━━━ Records for the exercise ━━━

Lemma from_array_spec vlans n b :
  bitmap_wf VLAN_BITS b →
  let '(n', b') := foldl (λ '(n, b) vlan,
      if (0 <=? vlan) && (vlan <? 4096) && negb (bitmap_is_set b (Z.to_nat vlan))
      then (n + 1, bitmap_set1 b (Z.to_nat vlan)) else (n, b)) (n, b) vlans in
  bitmap_wf VLAN_BITS b' ∧ n ≤ n'
  ∧ (∀ v, valid_vlan v →
       bitmap_is_set b' (Z.to_nat v) = true ↔ bitmap_is_set b (Z.to_nat v) = true ∨ v ∈ vlans)
  ∧ (n' = n → ∀ v, v ∈ vlans → valid_vlan v → bitmap_is_set b (Z.to_nat v) = true)
  ∧ (n' ≠ n → ∃ v, v ∈ vlans ∧ valid_vlan v).
Proof.
  revert n b. induction vlans as [|x vlans IH]; intros n b Hw; simpl; [split_and!; set_solver|].
  destruct ((0 <=? x) && (x <? 4096) && negb (bitmap_is_set b (Z.to_nat x))) eqn:Hc.
  - apply andb_true_iff in Hc as [[Hx0 Hx1]%andb_true_iff Hs%negb_true_iff].
    apply Z.leb_le in Hx0. apply Z.ltb_lt in Hx1.
    pose proof (bitmap_set_wf VLAN_BITS b (Z.to_nat x) true Hw) as Hw'.
    specialize (IH (n + 1) (bitmap_set1 b (Z.to_nat x)) Hw').
    destruct (foldl _ _ vlans) as [n' b']. destruct IH as (? & ? & Hget & _ & _).
    split_and!; [done|lia| |lia|intros _; exists x; split; [set_solver|done]].
    intros v Hv. rewrite Hget, elem_of_cons by done.
    pose proof (is_set_set VLAN_BITS b (Z.to_nat x) (Z.to_nat v) true Hw) as E.
    change (bitmap_set b (Z.to_nat x) true) with (bitmap_set1 b (Z.to_nat x)) in E.
    rewrite E by (unfold VLAN_BITS; lia). destruct Hv. case_decide as Ed.
    + assert (v = x) by lia. tauto.
    + assert (v ≠ x) by congruence. tauto.
  - specialize (IH n b Hw). destruct (foldl _ _ vlans) as [n' b'].
    destruct IH as (? & ? & Hget & Hn & Hex).
    assert (Hx : valid_vlan x → bitmap_is_set b (Z.to_nat x) = true).
    { intros [Hx0 Hx1]. rewrite (proj2 (Z.leb_le _ _) Hx0), (proj2 (Z.ltb_lt _ _) Hx1) in Hc.
      by apply negb_false_iff in Hc. }
    split_and!; [done|done| | |].
    + intros v Hv. rewrite Hget, elem_of_cons by done. split; [tauto|].
      intros [?|[->|?]]; auto.
    + intros E v [->|Hv]%elem_of_cons; auto.
    + intros E. destruct (Hex E) as (v & ? & ?). exists v. split; [set_solver|done].
Qed.

(** [vlan_bitmap_from_array] builds the set of the valid VLANs of its
    argument, whatever else the array holds and however often, and a null
    pointer exactly when it holds no valid VLAN. *)
Theorem vlan_bitmap_from_array_correct (vlans : list Z) :
  match vlan_bitmap_from_array vlans with
  | None => ∀ v, v ∈ vlans → ¬ valid_vlan v
  | Some b => bitmap_wf VLAN_BITS b ∧ (∃ v, v ∈ vlans ∧ valid_vlan v)
      ∧ ∀ v, valid_vlan v → bitmap_is_set b (Z.to_nat v) = true ↔ v ∈ vlans
  end.
Proof.
  unfold vlan_bitmap_from_array. case_decide as Hnil; [subst; set_solver|].
  pose proof (from_array_spec vlans 0 (bitmap_allocate VLAN_BITS) (bitmap_allocate_wf VLAN_BITS)) as Hs.
  unfold vlan_bitmap_from_array__. destruct (foldl _ _ vlans) as [n b].
  destruct Hs as (Hw & Hn & Hget & Hz & Hex). destruct (Z.eqb_spec n 0) as [->|Hne].
  - intros v Hv Hval. specialize (Hz eq_refl v Hv Hval). by rewrite bitmap_allocate_get in Hz.
  - split_and!; [done|by apply Hex|].
    intros v Hv. rewrite Hget, bitmap_allocate_get by done. split; [by intros [?|?]|by right].
Qed.

Lemma vlan_bitmap_equal_spec a b :
  bitmap_wf VLAN_BITS a → bitmap_wf VLAN_BITS b →
  vlan_bitmap_equal (Some a) (Some b) = true
  ↔ ∀ v, valid_vlan v → bitmap_is_set a (Z.to_nat v) = bitmap_is_set b (Z.to_nat v).
Proof.
  intros Ha Hb. simpl. rewrite bitmap_equal_spec by done. split.
  - intros He v [? ?]. apply He. unfold VLAN_BITS. lia.
  - intros He i Hi. rewrite <- (Nat2Z.id i). apply He. unfold VLAN_BITS in Hi. split; lia.
Qed.

(** ** Examples *)

Definition ex_bitmap : bitmap := bitmap_allocate 100.

Lemma bitmap_operations_correct_witness :
  bitmap_set_multiple ex_bitmap 60 39 true = [0xf000000000000000; 0x7ffffffff]
  ∧ bitmap_is_set (bitmap_set_multiple ex_bitmap 60 39 true) 98 = true.
Proof.
  split; [vm_compute; done|].
  destruct (bitmap_operations_correct 100 ex_bitmap ex_bitmap 60 39 true) as (_ & Hj & _);
    [apply bitmap_allocate_wf|apply bitmap_allocate_wf|lia|].
  apply (Hj 98%nat).
Defined.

━━━

Work required:
Reproduce the data above in full, with no line missing.

Written response:
Lemma from_array_spec vlans n b :
  bitmap_wf VLAN_BITS b →
  let '(n', b') := foldl (λ '(n, b) vlan,
      if (0 <=? vlan) && (vlan <? 4096) && negb (bitmap_is_set b (Z.to_nat vlan))
      then (n + 1, bitmap_set1 b (Z.to_nat vlan)) else (n, b)) (n, b) vlans in
  bitmap_wf VLAN_BITS b' ∧ n ≤ n'
  ∧ (∀ v, valid_vlan v →
       bitmap_is_set b' (Z.to_nat v) = true ↔ bitmap_is_set b (Z.to_nat v) = true ∨ v ∈ vlans)
  ∧ (n' = n → ∀ v, v ∈ vlans → valid_vlan v → bitmap_is_set b (Z.to_nat v) = true)
  ∧ (n' ≠ n → ∃ v, v ∈ vlans ∧ valid_vlan v).
Proof.
  revert n b. induction vlans as [|x vlans IH]; intros n b Hw; simpl; [split_and!; set_solver|].
  destruct ((0 <=? x) && (x <? 4096) && negb (bitmap_is_set b (Z.to_nat x))) eqn:Hc.
  - apply andb_true_iff in Hc as [[Hx0 Hx1]%andb_true_iff Hs%negb_true_iff].
    apply Z.leb_le in Hx0. apply Z.ltb_lt in Hx1.
    pose proof (bitmap_set_wf VLAN_BITS b (Z.to_nat x) true Hw) as Hw'.
    specialize (IH (n + 1) (bitmap_set1 b (Z.to_nat x)) Hw').
    destruct (foldl _ _ vlans) as [n' b']. destruct IH as (? & ? & Hget & _ & _).
    split_and!; [done|lia| |lia|intros _; exists x; split; [set_solver|done]].
    intros v Hv. rewrite Hget, elem_of_cons by done.
    pose proof (is_set_set VLAN_BITS b (Z.to_nat x) (Z.to_nat v) true Hw) as E.
    change (bitmap_set b (Z.to_nat x) true) with (bitmap_set1 b (Z.to_nat x)) in E.
    rewrite E by (unfold VLAN_BITS; lia). destruct Hv. case_decide as Ed.
    + assert (v = x) by lia. tauto.
    + assert (v ≠ x) by congruence. tauto.
  - specialize (IH n b Hw). destruct (foldl _ _ vlans) as [n' b'].
    destruct IH as (? & ? & Hget & Hn & Hex).
    assert (Hx : valid_vlan x → bitmap_is_set b (Z.to_nat x) = true).
    { intros [Hx0 Hx1]. rewrite (proj2 (Z.leb_le _ _) Hx0), (proj2 (Z.ltb_lt _ _) Hx1) in Hc.
      by apply negb_false_iff in Hc. }
    split_and!; [done|done| | |].
    + intros v Hv. rewrite Hget, elem_of_cons by done. split; [tauto|].
      intros [?|[->|?]]; auto.
    + intros E v [->|Hv]%elem_of_cons; auto.
    + intros E. destruct (Hex E) as (v & ? & ?). exists v. split; [set_solver|done].
Qed.

(** [vlan_bitmap_from_array] builds the set of the valid VLANs of its
    argument, whatever else the array holds and however often, and a null
    pointer exactly when it holds no valid VLAN. *)
Theorem vlan_bitmap_from_array_correct (vlans : list Z) :
  match vlan_bitmap_from_array vlans with
  | None => ∀ v, v ∈ vlans → ¬ valid_vlan v
  | Some b => bitmap_wf VLAN_BITS b ∧ (∃ v, v ∈ vlans ∧ valid_vlan v)
      ∧ ∀ v, valid_vlan v → bitmap_is_set b (Z.to_nat v) = true ↔ v ∈ vlans
  end.
Proof.
  unfold vlan_bitmap_from_array. case_decide as Hnil; [subst; set_solver|].
  pose proof (from_array_spec vlans 0 (bitmap_allocate VLAN_BITS) (bitmap_allocate_wf VLAN_BITS)) as Hs.
  unfold vlan_bitmap_from_array__. destruct (foldl _ _ vlans) as [n b].
  destruct Hs as (Hw & Hn & Hget & Hz & Hex). destruct (Z.eqb_spec n 0) as [->|Hne].
  - intros v Hv Hval. specialize (Hz eq_refl v Hv Hval). by rewrite bitmap_allocate_get in Hz.
  - split_and!; [done|by apply Hex|].
    intros v Hv. rewrite Hget, bitmap_allocate_get by done. split; [by intros [?|?]|by right].
Qed.

Lemma vlan_bitmap_equal_spec a b :
  bitmap_wf VLAN_BITS a → bitmap_wf VLAN_BITS b →
  vlan_bitmap_equal (Some a) (Some b) = true
  ↔ ∀ v, valid_vlan v → bitmap_is_set a (Z.to_nat v) = bitmap_is_set b (Z.to_nat v).
Proof.
  intros Ha Hb. simpl. rewrite bitmap_equal_spec by done. split.
  - intros He v [? ?]. apply He. unfold VLAN_BITS. lia.
  - intros He i Hi. rewrite <- (Nat2Z.id i). apply He. unfold VLAN_BITS in Hi. split; lia.
Qed.

(** ** Examples *)

Definition ex_bitmap : bitmap := bitmap_allocate 100.

Lemma bitmap_operations_correct_witness :
  bitmap_set_multiple ex_bitmap 60 39 true = [0xf000000000000000; 0x7ffffffff]
  ∧ bitmap_is_set (bitmap_set_multiple ex_bitmap 60 39 true) 98 = true.
Proof.
  split; [vm_compute; done|].
  destruct (bitmap_operations_correct 100 ex_bitmap ex_bitmap 60 39 true) as (_ & Hj & _);
    [apply bitmap_allocate_wf|apply bitmap_allocate_wf|lia|].
  apply (Hj 98%nat).
Defined.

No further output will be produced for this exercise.